Looking at the listing below, retype exactly the lines starting at the one containing "toXml CXmlSerializingContext Criterion_toXml" and ending at the one containing "intros [Hlive _].", both included, and nothing else.
========
Lemma batch_inv_step s e s' : batch_inv s -> step s e = Some s' -> batch_inv s'.
Proof.
  intros [Hsav Hfin] H.
  destruct (step_own _ _ _ H) as (u & st & st' & P & d & t & Hi & Hm & Hi' & HP & Hd & _).
  pose proof (moves_subset _ _ _ _ _ _ _ _ Hm) as HPsub.
  destruct (moves_rows _ _ _ _ _ _ _ _ Hm) as [rows Hrows].
  rewrite <- HP in HPsub. rewrite <- Hd in Hrows.
  split.
  - intros j v cd Hj. destruct (decide (j = task_of e)) as [->|Hne].
    + rewrite Hi' in Hj. injection Hj as Hv Hst. subst v st'.
      destruct (moves_saving _ _ _ _ _ _ _ _ Hm) as (Hu & HP' & _).
      split; [exact Hu|]. rewrite HP, HP'.
      apply elem_of_union_l. now apply elem_of_singleton.
    + rewrite (step_others _ _ _ _ H Hne) in Hj.
      destruct (Hsav _ _ _ Hj). split; [auto|]. now apply HPsub.
  - intros j v Hj. destruct (decide (j = task_of e)) as [->|Hne].
    + rewrite Hi' in Hj. injection Hj as Hv Hst. subst v st'.
      destruct (moves_true _ _ _ _ _ _ _ Hm) as (cd & c & -> & Hd' & Hr).
      destruct (Hsav _ _ _ Hi) as [<- _].
      rewrite Hd, Hd'. now apply save_car_rows.
    + rewrite (step_others _ _ _ _ H Hne) in Hj.
      rewrite Hrows. apply has_url_app. eauto.
Qed.

(** ** The deduplication check *)

Lemma claims_app u t1 t2 : claims u (t1 ++ t2) = (claims u t1 + claims u t2)%nat.
Proof. unfold claims. now rewrite List.filter_app, length_app. Qed.

Lemma page_loads_app u t1 t2 :
  page_loads u (t1 ++ t2) = (page_loads u t1 + page_loads u t2)%nat.
Proof. unfold page_loads. now rewrite List.filter_app, length_app. Qed.

(** Only a task let in on an unmarked URL enters the extraction. *)
Lemma moves_claims_marked s e u st st' P d t v :
  moves s e u st st' P d t -> v ∈ processed_urls s -> claims v t = 0%nat.
Proof.
  intros H Hv. inversion H; subst; try reflexivity;
    unfold claims; cbn [List.filter];
    rewrite bool_decide_eq_false_2 by congruence; reflexivity.
Qed.

Lemma moves_claims_start s i ld u st st' P d t :
  moves s (Start i ld) u st st' P d t ->
  st = Pending /\
  (((u ∈ processed_urls s) /\ t = [] /\ st' = Finished (Returned false) /\
    P = processed_urls s /\ d = db s)
   \/ ((u ∉ processed_urls s) /\ claims u t = 1%nat /\
       (0 < max_retries -> page_loads u t = 1%nat))).
Proof.
  intros H. inversion H; subst; (split; [reflexivity|]); [left; auto|right..];
    (split; [assumption|]); unfold claims, page_loads; cbn [List.filter];
    rewrite ?bool_decide_eq_true_2 by reflexivity; split; try reflexivity; lia.
Qed.

Lemma step_subset s e s' : step s e = Some s' -> processed_urls s ⊆ processed_urls s'.
Proof.
  intros H. destruct (step_own _ _ _ H) as (u & st & st' & P & d & t & _ & Hm & _ & <- & _).
  eapply moves_subset; eauto.
Qed.

Lemma run_subset evs s s' : run s evs = Some s' -> processed_urls s ⊆ processed_urls s'.
Proof.
  intros Hrun.
  apply (run_invariant (fun x => processed_urls s ⊆ processed_urls x)) with evs s;
    [|reflexivity|assumption].
  intros x e x' Hx Hstep. etransitivity; [exact Hx|]. eapply step_subset; eauto.
Qed.

Lemma step_claims_marked s e s' v :
  step s e = Some s' -> v ∈ processed_urls s ->
  claims v (trace s') = claims v (trace s).
Proof.
  intros H Hv.
  destruct (step_own _ _ _ H) as (u & st & st' & P & d & t & _ & Hm & _ & _ & _ & ->).
  rewrite claims_app, (moves_claims_marked _ _ _ _ _ _ _ _ _ Hm Hv). lia.
Qed.

Lemma run_claims_marked evs s s' v :
  run s evs = Some s' -> v ∈ processed_urls s ->
  claims v (trace s') = claims v (trace s).
Proof.
  revert s. induction evs as [|e evs IH]; intros s Hrun Hv.
  - now injection Hrun as <-.
  - simpl in Hrun. destruct (step s e) as [s1|] eqn:E; [|discriminate].
    rewrite (IH _ Hrun), (step_claims_marked _ _ _ _ E Hv); [reflexivity|].
    eapply step_subset; eauto.
Qed.

Lemma listing_from_claims v page_url replies n a :
  claims v (listing_from n a page_url replies).2 = 0%nat.
Proof.
  revert a. induction n as [|n IH]; intros a; [reflexivity|].
  cbn [listing_from]. destruct (attempt_listing _ _); [reflexivity|].
  specialize (IH (a + 1)).
  destruct (listing_from n (a + 1) page_url replies) as [res t]. exact IH.
Qed.

(** Along the page loop a marked URL stays marked and is let through by
    no later check. *)
Lemma crawl_claims_marked fuel w page_num page_url s v :
  v ∈ processed_urls s ->
  let s' := state_of (process_listing_pages fuel w page_num page_url s) in
  (v ∈ processed_urls s') /\ claims v (trace s') = claims v (trace s).
Proof.
  revert page_num page_url s.
  induction fuel as [|fuel IH]; intros page_num page_url s Hv; [cbn; auto|].
  cbn [process_listing_pages].
  destruct (is_empty page_url); [cbn; auto|].
  pose proof (listing_from_claims v page_url (listing_replies w page_num)
                (Z.to_nat max_retries) 0) as Hl.
  unfold _extract_car_urls_and_next_page.
  destruct (listing_from _ _ _ _) as [[car_urls next_page_url] t]. cbn [snd] in Hl.
  set (s1 := log s (ProcessingPage page_num page_url :: t)).
  assert (H1 : (v ∈ processed_urls s1) /\ claims v (trace s1) = claims v (trace s)).
  { split; [exact Hv|]. subst s1. cbn [log trace]. rewrite claims_app.
    change (claims v (ProcessingPage page_num page_url :: t)) with (claims v t). lia. }
  case_bool_decide; [cbn [state_of]; exact H1|].
  destruct (concurrency <? 0); [cbn [state_of]; exact H1|].
  assert (H3 : forall s3,
             process_batch s1 car_urls (schedules w page_num) = Some s3 ->
             (v ∈ processed_urls s3) /\ claims v (trace s3) = claims v (trace s)).
  { intros s3 Hb.
    apply process_batch_some in Hb as (_ & _ & evs1 & _ & Hrun).
    split; [eapply run_subset; eauto; apply H1|].
    rewrite (run_claims_marked _ _ _ _ Hrun); apply H1. }
  destruct (process_batch s1 car_urls _) as [s3|].
  2:{ cbn [state_of].
      destruct (run_prefix_run (schedules w page_num) (spawn s1 car_urls))
        as (evs1 & _ & Hr).
      split; [eapply run_subset; eauto; apply H1|].
      rewrite (run_claims_marked _ _ _ _ Hr); apply H1. }
  destruct (H3 s3 eq_refl) as [Hv3 Hc3].
  destruct next_page_url as [[|c n]|]; cbn [state_of]; auto.
  destruct (IH (page_num + 1) (c :: n) (log s3 [Sleep 1]) Hv3) as [Hv' Hc'].
  split; [exact Hv'|]. rewrite Hc'. cbn [log trace]. rewrite claims_app.
  change (claims v [Sleep 1]) with 0%nat. lia.
Qed.

Lemma spawn_unmarked s car_urls i u st :
  tasks (spawn s car_urls) !! i = Some (u, st) ->
  (u ∉ processed_urls s) /\ u ∈ car_urls.
Proof.
  unfold spawn. cbn [tasks]. rewrite list_lookup_fmap.
  destruct (filter _ car_urls !! i) as [v|] eqn:E; [|discriminate].
  cbn. intros [= <- _]. apply list_elem_of_lookup_2 in E.
  now apply list_elem_of_filter in E.
Qed.

(** C2, amended.  A processing attempt passes the deduplication check
    exactly when its URL is not in [processed_urls] at the moment of the
    check.  A URL in the set gets no task when a batch is made, and a task
    of it that is let in is skipped: it returns false, extracts nothing
    and leaves the table as it is.  From the moment a URL is marked no
    check lets it through again, under every interleaving of the batch
    and on every later page of the run.  A URL that is not marked (its
    extraction failed, or is still going on in another task) passes the
    check again. *)
Theorem dedup_check_follows_mark (s : scraper) :
  (forall car_urls i u st,
     tasks (spawn s car_urls) !! i = Some (u, st) ->
     (u ∉ processed_urls s) /\ u ∈ car_urls)
  /\ (forall i ld s',
        step s (Start i ld) = Some s' ->
        exists u,
          tasks s !! i = Some (u, Pending) /\
          (((u ∈ processed_urls s) /\
            tasks s' !! i = Some (u, Finished (Returned false)) /\
            trace s' = trace s /\ db s' = db s /\
            processed_urls s' = processed_urls s)
           \/ ((u ∉ processed_urls s) /\
               claims u (trace s') = S (claims u (trace s)))))
  /\ (forall evs s' u,
        run s evs = Some s' -> u ∈ processed_urls s ->
        (u ∈ processed_urls s') /\ claims u (trace s') = claims u (trace s))
  /\ (forall fuel w page_num page_url u,
        u ∈ processed_urls s ->
        let s' := state_of (process_listing_pages fuel w page_num page_url s) in
        (u ∈ processed_urls s') /\ claims u (trace s') = claims u (trace s)).
Proof.
  split; [apply spawn_unmarked|].
  split.
  - intros i ld s' H.
    destruct (step_own _ _ _ H) as (u & st & st' & P & d & t & Hi & Hm & Hi' & HP & Hd & Ht).
    cbn [task_of] in *.
    destruct (moves_claims_start _ _ _ _ _ _ _ _ _ Hm)
      as [-> [(Hu & -> & -> & -> & ->)|(Hu & Hc & _)]].
    + exists u. split; [assumption|]. left. rewrite app_nil_r in Ht. auto 6.
    + exists u. split; [assumption|]. right. split; [assumption|].
      rewrite Ht, claims_app, Hc. lia.
  - split.
    + intros evs s' u Hrun Hu. split; [eapply run_subset; eauto|].
      eapply run_claims_marked; eauto.
    + intros fuel w page_num page_url u Hu. now apply crawl_claims_marked.
Qed.

(** ** The page loop and the batch *)


Lemma all_finished_lookup s i u st :
  all_finished s = true -> tasks s !! i = Some (u, st) -> is_finished st = true.
Proof.
  unfold all_finished. intros H Hi.
  rewrite forallb_forall in H. apply (H (u, st)).
  apply list_elem_of_In. eapply list_elem_of_lookup_2; eauto.
Qed.


Lemma run_length evs s s' :
  run s evs = Some s' -> length (tasks s') = length (tasks s).
Proof.
  revert s. induction evs as [|e evs IH]; intros s Hrun.
  - now injection Hrun as <-.
  - simpl in Hrun. destruct (step s e) as [s1|] eqn:E; [|discriminate].
    rewrite (IH _ Hrun). eapply step_length; eauto.
Qed.

Lemma total_saved_results s :
  all_finished s = true ->
  total saved (tasks s) = Z.of_nat (success_count (results s)) /\
  total raised (tasks s) = Z.of_nat (error_count (results s)).
Proof.
  unfold all_finished, results, success_count, error_count.
  induction (tasks s) as [|[u st] ts IH]; [cbn; auto|].
  cbn [forallb snd]. intros H. apply andb_prop in H as [Hst Hts].
  destruct (IH Hts) as [IH1 IH2].
  destruct st as [ | | |[[|]|]]; try discriminate; cbn in *; lia.
Qed.

Lemma finished_no_step s e : all_finished s = true -> step s e = None.
Proof.
  intros Hf. destruct (step s e) as [s'|] eqn:E; [|reflexivity].
  destruct (step_shape _ _ _ E) as (u & st & st' & Hi & _ & _ & Hw & _).
  pose proof (all_finished_lookup _ _ _ _ Hf Hi) as Hst.
  destruct st; try discriminate. pose proof (weight_nonneg st'). cbn in Hw. lia.
Qed.











(** ** Marking a URL as processed *)




(** ** A task and the sequential extraction *)

Lemma extract_from_success car_url loads cd j n a :
  (j < n)%nat ->
  Z.of_nat j + a < max_retries ->
  (forall i : nat, (i < j)%nat ->
     attempt_page car_url (loads (a + Z.of_nat i)) = None) ->
  attempt_page car_url (loads (a + Z.of_nat j)) = Some cd ->
  (extract_from n a car_url loads).1 = Some cd.
Proof.
  revert n a. induction j as [|j IH]; intros n a Hlt Hr Hfail Hok.
  - destruct n as [|n]; [lia|]. cbn [extract_from].
    rewrite Z.add_0_r in Hok. now rewrite Hok.
  - destruct n as [|n]; [lia|]. cbn [extract_from].
    pose proof (Hfail O ltac:(lia)) as H0. rewrite Z.add_0_r in H0. rewrite H0.
    destruct (Z.ltb_spec a (max_retries - 1)); [|lia].
    specialize (IH n (a + 1) ltac:(lia) ltac:(lia)).
    destruct (extract_from n (a + 1) car_url loads) as [r t]. apply IH.
    + intros i Hi. specialize (Hfail (S i) ltac:(lia)).
      now replace (a + 1 + Z.of_nat i) with (a + Z.of_nat (S i)) by lia.
    + now replace (a + 1 + Z.of_nat j) with (a + Z.of_nat (S j)) by lia.
Qed.

(** The segments of one task, from its attempt [a] on, do what the loop of
    [_extract_car_data] does from its iteration [a] on. *)
Lemma attempts_refine loads i u n a s :
  (i < length (tasks s))%nat ->
  Z.of_nat n = max_retries - a -> (0 < n)%nat ->
  exists evs s',
    run (run_attempt s i u a (loads a)) evs = Some s' /\
    trace s' = trace s ++ (extract_from n a u loads).2 /\
    db s' = db s /\
    match (extract_from n a u loads).1 with
    | Some cd =>
        tasks s' !! i = Some (u, Saving cd) /\
        processed_urls s' = {[u]} ∪ processed_urls s
    | None =>
        tasks s' !! i = Some (u, Finished (Returned false)) /\
        processed_urls s' = processed_urls s
    end.
Proof.
  revert a s. induction n as [|n IH]; intros a s Hi Hn Hpos; [lia|].
  cbn [extract_from]. unfold run_attempt.
  destruct (attempt_page u (loads a)) as [cd|] eqn:Ha.
  - eexists [], _. split; [reflexivity|]. cbn.
    repeat split; auto. now apply list_lookup_insert_eq.
  - destruct (Z.ltb_spec a (max_retries - 1)) as [Hr|Hr].
    + set (s1 := set_task (log s [DetailGet u; Sleep (a + 1)]) i u (Backoff a)).
      assert (Hi1 : tasks s1 !! i = Some (u, Backoff a))
        by (subst s1; cbn; now apply list_lookup_insert_eq).
      destruct (IH (a + 1) s1) as (evs & s' & Hrun & Ht & Hd & Hres).
      { subst s1. cbn. now rewrite length_insert. }
      { lia. }
      { lia. }
      exists (Wake i (loads (a + 1)) :: evs), s'.
      split; [cbn [run step]; now rewrite Hi1|].
      destruct (extract_from n (a + 1) u loads) as [r t]. cbn [fst snd] in *.
      split; [rewrite Ht; subst s1; cbn; now rewrite <- app_assoc|].
      split; [exact Hd|exact Hres].
    + eexists [], _. split; [reflexivity|]. cbn.
      repeat split; auto. now apply list_lookup_insert_eq.
Qed.
(** [_simulate_fill] runs in a task of its own: what [_process_fill]
    raises there stops that fill and no other, and it raises before it
    writes. *)
Definition fill_step (self : engine.OrderManager.t) (w : engine.world)
    (order : storage.Order.t) : engine.world :=
  match engine.OrderManager._process_fill self w order with
  | engine.Done w => w
  | engine.Fails _ => w
  end.

Definition run_fills (self : engine.OrderManager.t) (w : engine.world)
    (fills : list storage.Order.t) : engine.world :=
  fold_left (fill_step self) fills w.


(** Every row of [positions] has an [id], one the AUTOINCREMENT has
    given out. *)
Definition position_ids_bounded (db : storage.SQLiteManager.t) : Prop :=
  forall (k : string * string) (p : execution.Position.t),
    storage.SQLiteManager.positions db !! k = Some p ->
    exists i : Z,
      execution.Position.id p = Some i
      /\ i <= storage.SQLiteManager.positions_seq db.

(** [p'] is the row [p] at a later time: same [id], and the columns no
    statement of the engine writes after the INSERT. *)
Definition same_row (p p' : execution.Position.t) : Prop :=
  execution.Position.id p' = execution.Position.id p
  /\ execution.Position.entry_price p' = execution.Position.entry_price p
  /\ execution.Position.opened_at p' = execution.Position.opened_at p.

(** The rows of [db'] are rows of [db] at a later time, or were inserted
    after it. *)
Definition rows_follow (db db' : storage.SQLiteManager.t) : Prop :=
  storage.SQLiteManager.positions_seq db
  <= storage.SQLiteManager.positions_seq db'
  /\ forall (k : string * string) (p' : execution.Position.t),
       storage.SQLiteManager.positions db' !! k = Some p' ->
       (exists i : Z,
          execution.Position.id p' = Some i
          /\ i <= storage.SQLiteManager.positions_seq db')
       /\ ((exists p : execution.Position.t,
              storage.SQLiteManager.positions db !! k = Some p
              /\ same_row p p')
           \/ (exists i : Z,
                 execution.Position.id p' = Some i
                 /\ storage.SQLiteManager.positions_seq db < i)).


(** ** A scenario of the execution engine *)

Module EngineScenario.
(** A clock that moves a millisecond per reading. *)
Definition utcnow (n : nat) : datetime :=
  Scenario.jan_1_2025 + Z.of_nat n * 1000.

(** [Settings()] with its defaults. *)
Definition settings : Settings.t :=
  Settings.mk "trading.db" 3 300 10 5 500 "09:30" "16:00" 5 false 10000 5 2.
(** The loop of [toXml] keeps the element and its children and puts one
    child per turn behind them. *)
Lemma toXml_loop (st : t) (l : list (string * ptr)) (xmlElement : CXmlElement)
    (serializingContext : CXmlSerializingContext) :
  exists added serializingContext',
    foldl (fun (document : CXmlElement * CXmlSerializingContext)
               (criterion : string * ptr) =>
             let exported :=
               exportChild CXmlSerializingContext Criterion_toXml st
                 document.2 criterion.2 in
             (withChild document.1 exported.1, exported.2))
      (xmlElement, serializingContext) l =
    (XmlElement (xmlType xmlElement) (xmlAttributes xmlElement)
       (xmlChildren xmlElement ++ added), serializingContext') /\
    Forall2 (fun criterion child =>
               exists context,
                 child = (exportChild CXmlSerializingContext Criterion_toXml st
                            context criterion.2).1)
      l added.
Proof.
  revert xmlElement serializingContext.
  set (turn := fun (document : CXmlElement * CXmlSerializingContext)
                   (criterion : string * ptr) =>
                 let exported :=
                   exportChild CXmlSerializingContext Criterion_toXml st
                     document.2 criterion.2 in
                 (withChild document.1 exported.1, exported.2)).
  induction l as [| x l IH]; intros xmlElement serializingContext.
  - exists [], serializingContext. split; [| constructor].
    simpl. rewrite app_nil_r. by destruct xmlElement.
  - change (foldl turn (xmlElement, serializingContext) (x :: l))
      with (foldl turn (turn (xmlElement, serializingContext) x) l).
    destruct (turn (xmlElement, serializingContext) x) as [e1 c1] eqn:Hturn.
    destruct (IH e1 c1) as (added & context' & Hfold & Hall).
    unfold turn in Hturn. simpl in Hturn. injection Hturn as <- <-.
    eexists (_ :: added), context'. split.
    + rewrite Hfold. simpl. by rewrite <- app_assoc.
    + constructor; [eauto | exact Hall].
Qed.

(** X9. For every well-formed registry, [toXml] returns and leaves the
    registry as it is. The element keeps its type, its attributes and the
    children it had, and gets behind them one child per registered
    criterion, in the order of the iteration over the registry, which goes
    by strictly increasing name (the order of the listing): the i-th new
    child is the "SelectionCriterion" element that the i-th criterion filled
    in. *)
Theorem toXml_one_child_per_criterion (st : t) (xmlElement : CXmlElement)
    (serializingContext : CXmlSerializingContext) :
  wf st ->
  exists added serializingContext',
    toXml CXmlSerializingContext Criterion_toXml xmlElement serializingContext
      st =
    (Returns (XmlElement (xmlType xmlElement) (xmlAttributes xmlElement)
                (xmlChildren xmlElement ++ added), serializingContext'), st) /\
    length added = size (mCriteria st) /\
    StronglySorted key_lt (iteration (mCriteria st)) /\
    Forall2 (fun criterion child =>
               exists c context,
                 store st !! criterion.2 = Some c /\
                 child = (Criterion_toXml c (newChild "SelectionCriterion")
                            context).1)
      (iteration (mCriteria st)) added.
Proof.
  intros [Hlive _].
  destruct (toXml_loop st (iteration (mCriteria st)) xmlElement
              serializingContext) as (added & context' & Hfold & Hall).
  exists added, context'. split; [| split; [| split]].
  - unfold toXml. do 2 f_equal. exact Hfold.
  - rewrite <- (Forall2_length _ _ _ Hall). apply length_iteration.
  - apply iteration_sorted.
  - clear Hfold.
    assert (Forall (fun criterion : string * ptr =>
                      is_Some (store st !! criterion.2))
              (iteration (mCriteria st))) as Hobjects.
    { apply Forall_forall. intros [n p] Hin%elem_of_iteration.
      exact (Hlive n p Hin). }
    induction Hall as [| x child l added [context ->] _ IH]; [constructor |].
    apply Forall_cons in Hobjects as [[c Hc] Hobjects].
    constructor; [| by apply IH].
    exists c, context. split; [exact Hc |].
    unfold exportChild. by rewrite Hc.
Qed.

End XmlExport.

Lemma toXml_one_child_per_criterion_witness :
  let st := run [CreateInclusive "c"; CreateExclusive "a"; CreateInclusive "d";
                 CreateExclusive "b"] in
  let export := fun (c : Criterion.t) (e : CXmlElement) (visited : list string) =>
                  (XmlElement (xmlType e)
                     [("Name", Criterion.getCriterionName c)] [],
                   visited ++ [Criterion.getCriterionName c]) in
  let root := XmlElement "Criteria" [("Version", "1")] [newChild "Header"] in
  toXml (list string) export root [] st =
    (Returns (XmlElement "Criteria" [("Version", "1")]
                [newChild "Header";
                 XmlElement "SelectionCriterion" [("Name", "a")] [];
                 XmlElement "SelectionCriterion" [("Name", "b")] [];
                 XmlElement "SelectionCriterion" [("Name", "c")] [];
                 XmlElement "SelectionCriterion" [("Name", "d")] []],
              ["a"; "b"; "c"; "d"]), st) /\
  exists added visited',
    toXml (list string) export root [] st =
      (Returns (XmlElement (xmlType root) (xmlAttributes root)
                  (xmlChildren root ++ added), visited'), st) /\
    length added = size (mCriteria st) /\
    StronglySorted key_lt (iteration (mCriteria st)) /\
    Forall2 (fun criterion child =>
               exists c visited,
                 store st !! criterion.2 = Some c /\
                 child = (export c (newChild "SelectionCriterion") visited).1)
      (iteration (mCriteria st)) added.
Proof.
  split; [by vm_compute |].
  apply toXml_one_child_per_criterion.
  refine (bool_decide_unpack _ _). vm_compute. exact I.
Defined.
========
▸ **RESULT FOR THIS EXERCISE**
    toXml CXmlSerializingContext Criterion_toXml xmlElement serializingContext
      st =
    (Returns (XmlElement (xmlType xmlElement) (xmlAttributes xmlElement)
                (xmlChildren xmlElement ++ added), serializingContext'), st) /\
    length added = size (mCriteria st) /\
    StronglySorted key_lt (iteration (mCriteria st)) /\
    Forall2 (fun criterion child =>
               exists c context,
                 store st !! criterion.2 = Some c /\
                 child = (Criterion_toXml c (newChild "SelectionCriterion")
                            context).1)
      (iteration (mCriteria st)) added.
Proof.
  intros [Hlive _].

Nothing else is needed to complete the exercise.